Jack O'Connell, Superintendent of Public Instruction, California:

"Once again, this report indicates that despite our highly regarded standards, California faces many challenges and must invest more and work harder to ensure all students are successful in achieving to those standards" (Whittier Daily News, January 14, 2008).


I really think the overall state of public education in this country is pathetic. We're supposed to be the best company in the world. We're supposed to lead the way. This report card is embarrassing to say the least. I guess it's to be expected, education doesn't get the funding required to run a quality education system. We are continually dumbing down the curriculum so students can feel good about themselves. A friend of mine teaches 8th grade English. She has students in that can barely read at the 4th grade level, and only about a dozen of her 170+ students can read at the 8th grade level. Somehow these kids made it to the 8th grade.
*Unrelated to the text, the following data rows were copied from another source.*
Lemma render_compare fs1 fs2 r1 r2 :
  Forall2 (λ f1 f2 : nat * Z * string,
             f1.1.1 = f2.1.1 ∧ f1.2 = f2.2 ∧
             0 <= f1.1.2 < 10 ^ Z.of_nat f1.1.1 ∧
             0 <= f2.1.2 < 10 ^ Z.of_nat f1.1.1) fs1 fs2 →
  (render fs1 r1 ?= render fs2 r2)%string =
  match lex_compare (fs1.*1.*2) (fs2.*1.*2) with
  | Eq => (r1 ?= r2)%string
  | c => c
  end.
Proof.
  induction 1 as [|[[w x] sep] [[w' y] sep'] fs1 fs2 (Hw & Hsep & Hx & Hy) _ IH];
    [done|].
  simpl in Hw, Hsep, Hx, Hy. subst w' sep'.
  change ((zfill w x +:+ (sep +:+ render fs1 r1) ?=
           zfill w y +:+ (sep +:+ render fs2 r2))%string =
          match (match x ?= y with
                 | Eq => lex_compare (fs1.*1.*2) (fs2.*1.*2)
                 | c => c
                 end) with
          | Eq => (r1 ?= r2)%string
          | c => c
          end).
  rewrite string_compare_app by (by rewrite !zfill_length).
  rewrite zfill_compare by done.
  destruct (x ?= y); [|done..].
  by rewrite string_compare_prefix.
Qed.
God forbid we should fail kids that cannot do the work at their grade level. We wouldn't want to hurt their precious little self-esteem. The real world is a harsh and unforgiving place, these kids need to learn the basic skill they'll need to survive. They don't understand basic concepts such as follow through and work ethic. Unless we turn the education system around pretty quickly or our status as a world super power could be in dire jeopardy.

The United States is the leader of the Free World. Or is it? You would never know it by it's poor Education Performance. I'm from California and unfortunately live for the time being live in Arizona and comparing the two states, California is ahead of Arizona in my opinion but not by much. Both are mediocre at best. In my opinion it is not because of lack of funds, MA spends more than double what CA or AZ does on each student. I think it has everything to do with the lack of leadership and motivation at the district levels which in turn filters down to the schools. District Supervisors, from my experience, want to just pass the kids through the system similar to a dog breeder that is nothing more than a "puppy mill". I have personally squared off with the supervisor and his assistants on more than one occation. Mediocrity is all they are looking for so the end result is what you see on this report card. They refuse to spend the money that is needed, especially for special needs kids. Special needs kids are at the mercy of the districts. Most don't want them so the provide little or no services these kids are entitled to by the law. The only way to get these people, the disticts and the supervisors, moving forward is to theathen them with legal action to get what your children need. It should not have to be this way either. For goodness sakes, this is the United States of America not some insignificant third world country that nobody knows about.